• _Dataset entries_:
Definition doMetroStateCheck (localSymID remoteSymID localRDFGroupNo remoteRDFGroupNo : string) (c : MetroStateCache)
    (s : metroService) : M W (option error * metroService) :=
  let remoteRDFGroupNo := if decide (remoteRDFGroupNo = "") then localRDFGroupNo else remoteRDFGroupNo in
  let* r := CheckMetroStateWithRDFGroups localFirst (GetArrayClient localSymID) (GetArrayClient remoteSymID)
    localSymID remoteSymID localRDFGroupNo remoteRDFGroupNo (rdfGroupCache s) in
  let '(checked, rdf) := r in
  let s := with_rdf rdf s in
  let* now := lift Now in
  match checked with
  | Err err => ret (check_status err, check_failed now localSymID remoteSymID err c s)
  | Ok state => ret (None, check_succeeded now localSymID remoteSymID state c s)
  end.

(** [leader]: among concurrent checks of a pair, the singleflight group runs the
    function of one caller; the others wait and keep their own [checkErr], nil. *)
Definition logMetroStateCheck (leader : bool) (localSymID remoteSymID localRDFGroupNo remoteRDFGroupNo : string)
    (s : metroService) : M W (option error * metroService) :=
  match metroStateCache s with
  | None => ret (None, s)
  | Some c =>
      if decide (localRDFGroupNo = "") then ret (None, s)
      else
        let remoteRDFGroupNo := if decide (remoteRDFGroupNo = "") then localRDFGroupNo else remoteRDFGroupNo in
        let* now := lift Now in
        match Cache_Get now localSymID remoteSymID c with
        | Some (_, Some cachedErr) => ret (check_status cachedErr, s)
        | Some (Some cachedState, None) => ret (None, set_winner localSymID remoteSymID (WinnerSymID cachedState) s)
        | Some (None, None) => ret (None, s)
        | None =>
            if leader then doMetroStateCheck localSymID remoteSymID localRDFGroupNo remoteRDFGroupNo c s
            else ret (None, s)
        end
  end.
End check.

• _WHAT THE TASK ASKS_:
Count, in the data above, the lines that hold "lift". Return only that count.

• _COMPLETED TASK_:
2